Choron s’en revint dans sa patrie enthousiasmé, rêvant une grande réforme, et sans s’effrayer des obstacles, il se mit au travail. Il avait apporté tout ce qui l’avait séduit et entraîné, et désirant donner à la science un monument durable, il livra à la publicité ses Principes de composition des écoles d’Italie, œuvre complète, où toutes les beautés des xvie et xviie siècles sont réunies. Une pensée plus vaste l’occupait encore, une pensée qui s’adressât à toute la population, et dont les résultats, s’ils s’accomplissaient, feraient une révolution dans les mœurs. La République, en détruisant les maîtrises, créa le Conservatoire. Le Conservatoire devint une école de privilégiés. Choron se déclara l’ennemi de ce monopole et institua ses classes simultanées.
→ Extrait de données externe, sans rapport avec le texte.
(** * sar-bot: a chat agent with human-in-the-loop tools, deferred tasks
      and a checkpointed document-ingestion workflow

    Shallow embedding of [src/tools.ts] (the tool registry and the
    executions table) and [src/server.ts] (the fire handler
    [Chat.executeTask], [RAGWorkflow.run] and the [/text] endpoint),
    followed by the properties established about them.

    Effectful code is written in a small state-and-exception monad over a
    [World]: the durable state of the agent (messages, schedules), of the
    knowledge store (document table, vector index), of the workflow engine
    (step checkpoints), plus a ghost [trace] of the calls made to external
    collaborators, which is what the counting properties are stated on. *)

From Stdlib Require Import ZArith Floats.
From stdpp Require Import base option list strings gmap pretty.

Set Warnings "-register-all".

(** ** Values that cross the boundaries *)

(** A JavaScript value as a route handler sees it: parsed JSON, as
    [c.req.json()] hands it over, or [undefined], which is what reading
    an absent property gives.  The fields of a parsed object carry
    distinct keys.  Numbers that reach this code are only tested for
    truthiness. *)
Inductive JsValue :=
| JUndefined
| JNull
| JBool (b : bool)
| JNum (n : Z)
| JStr (s : string)
| JArr (items : list JsValue)
| JObj (fields : list (string * JsValue)).
Lemma pointed_balance (b : Z) :
  exists F, In F (nth 7 pointed_stages []) /\
            forall st, (rule_balance (fst st) b, snd st + points_balance b) = F st.
Proof.
  unfold points_balance.
  destruct (Z.ltb_spec b 2000) as [H|H].
  - exists (add_points 0.10%float 10). split; [in_list|].
    intros [s k]. rewrite rule_balance_cases.
    now rewrite (proj2 (Z.ltb_lt b 2000) H).
  - exists keep_points. split; [in_list|].
    intros [s k]. rewrite rule_balance_cases.
    rewrite (proj2 (Z.ltb_ge b 2000) H), (proj2 (Z.ltb_ge b 1000)) by lia.
    cbn [fst snd]. now rewrite Z.add_0_r.
Qed.

Lemma pointed_ratio (premium : Z) (t : float) :
  exists F, In F (nth 8 pointed_stages []) /\
            forall st, (rule_ratio (fst st) premium t,
                        snd st + (if int_gt_float premium t then 8 else 0))
                       = F st.
Proof.
  unfold rule_ratio.
  destruct (int_gt_float premium t);
    [pick_points (add_points 0.08%float 8) | pick_points keep_points].
Qed.

Lemma pointed_score_reachable (p : BeneficiaryProfile) (t : float) :
  In (later_rules p t (rule_months 0%float (months_since_claim p)),
      path_points p t)
     all_pointed_scores.
Proof.
  destruct (pointed_months (months_since_claim p)) as (F1 & I1 & E1).
  destruct (pointed_claims (total_claims p)) as (F2 & I2 & E2).
  destruct (pointed_age (age p)) as (F3 & I3 & E3).
  destruct (pointed_region (region p)) as (F4 & I4 & E4).
  destruct (pointed_denial (claim_denial_rate p)) as (F5 & I5 & E5).
  destruct (pointed_visits (clinic_visits p)) as (F6 & I6 & E6).
  destruct (pointed_distance (distance_to_clinic p)) as (F7 & I7 & E7).
  destruct (pointed_balance (avg_monthly_balance p)) as (F8 & I8 & E8).
  destruct (pointed_ratio (premium_amount p) t) as (F9 & I9 & E9).
  pose proof (E1 (0%float, 0)) as H1. cbn [fst snd] in H1.
  chain E2 H1 H2. chain E3 H2 H3. chain E4 H3 H4.
  chain E5 H4 H5. chain E6 H5 H6. chain E7 H6 H7.
  chain E8 H7 H8. chain E9 H8 H9.
  unfold later_rules, path_points.
  rewrite <- (Z.add_0_l (points_months (months_since_claim p))).
  rewrite H9.
  change (F9 (F8 (F7 (F6 (F5 (F4 (F3 (F2 (F1 (0%float, 0))))))))))
    with (apply_all [F1; F2; F3; F4; F5; F6; F7; F8; F9] (0%float, 0)).
  unfold all_pointed_scores. apply reach_In; [|now left].
  unfold pointed_stages in *. cbn [nth] in *.
  repeat (apply Forall2_cons; [assumption|]). apply Forall2_nil.
Qed.

Lemma path_points_exact (p : BeneficiaryProfile) (t : float) :
  int_gt_float (premium_amount p) t
  = (3 * avg_monthly_balance p <? 10 * premium_amount p) ->
  path_points p t = exact_points p.
Proof.
  intro Et. unfold path_points, exact_points, points_ratio. now rewrite Et.
Qed.

(** What the enumeration says of the score of any profile. *)
Lemma score_facts (p : BeneficiaryProfile) (t : float) :
  let raw := later_rules p t (rule_months 0%float (months_since_claim p)) in
  let r := py_min raw 0.95%float in
  let dropout_percentage := (r * 100)%float in
  let k := Z.min (path_points p t) 95 in
  SF_is_negative (Prim2SF dropout_percentage) = false /\
  tenths_1f dropout_percentage = Some (k * 10) /\
  float_ge_int dropout_percentage 50 = (0.5 <=? r)%float /\
  float_ge_int dropout_percentage 70 = (0.7 <=? r)%float /\
  (r <? 0.5)%float = negb (0.5 <=? r)%float /\
  (k <> 50 -> float_ge_int dropout_percentage 50 = (50 <=? k)) /\
  (k <> 70 -> float_ge_int dropout_percentage 70 = (70 <=? k)).
Proof.
  apply score_close_to_points_spec.
  exact (proj1 (forallb_forall _ _) all_pointed_scores_close _
           (pointed_score_reachable p t)).
Qed.

(** X3.  On every probability the scorer returns, the thresholds on the
    percentage are thresholds on the probability: the outcome is WILL
    DROPOUT exactly from 0.5 on, the tier HIGH RISK exactly from 0.7 on and
    LOW RISK exactly below 0.5; multiplying by 100 moves no score across a
    threshold. *)
Theorem thresholds_on_probability (p : BeneficiaryProfile) (r : float) :
  score p = Ok r ->
  (outcome (classify (r * 100)%float) = "WILL DROPOUT"%string
   <-> (0.5 <=? r)%float = true) /\
  (risk_level (classify (r * 100)%float) = "HIGH RISK"%string
   <-> (0.7 <=? r)%float = true) /\
  (risk_level (classify (r * 100)%float) = "LOW RISK"%string
   <-> (r <? 0.5)%float = true).
Proof.
  rewrite score_raw_score, raw_score_rules. intro Hr.
  destruct (int_mul_float (avg_monthly_balance p) 0.3%float) as [t|];
    cbn [bind result_monad] in Hr; [|discriminate Hr].
  injection Hr as <-.
  pose proof (score_facts p t) as F. cbv zeta in F.
  destruct F as (_ & _ & H50 & H70 & Hlt & _).
  rewrite <- H50, <- H70, Hlt, <- H50, negb_true_iff.
  apply classifier_thresholds_general.
Qed.

Lemma thresholds_on_probability_witness :
  score example1 = Ok 0.78%float /\
  (outcome (classify (0.78 * 100)%float) = "WILL DROPOUT"%string
   <-> (0.5 <=? 0.78)%float = true) /\
  (risk_level (classify (0.78 * 100)%float) = "HIGH RISK"%string
   <-> (0.7 <=? 0.78)%float = true) /\
  (risk_level (classify (0.78 * 100)%float) = "LOW RISK"%string
   <-> (0.78 <? 0.5)%float = true).
Proof.
  split; [reflexivity|].
  exact (thresholds_on_probability example1 0.78%float eq_refl).
Defined.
C’est là qu’il déploya une activité infatigable ; qu’avec peu il établit cette institution religieuse de la Sorbonne musicale ; et lorsque Paris fut appelé aux premières séances, l’enthousiasme devint du délire : les noms du passé dominèrent les hommes du présent, et quand les oreilles furent frappées par les gémissements du Prophète-roi (le Miserere), mis en musique par Allegri, chacun se demanda lequel du musicien ou du poète avait le mieux chanté les larmes et la supplication ?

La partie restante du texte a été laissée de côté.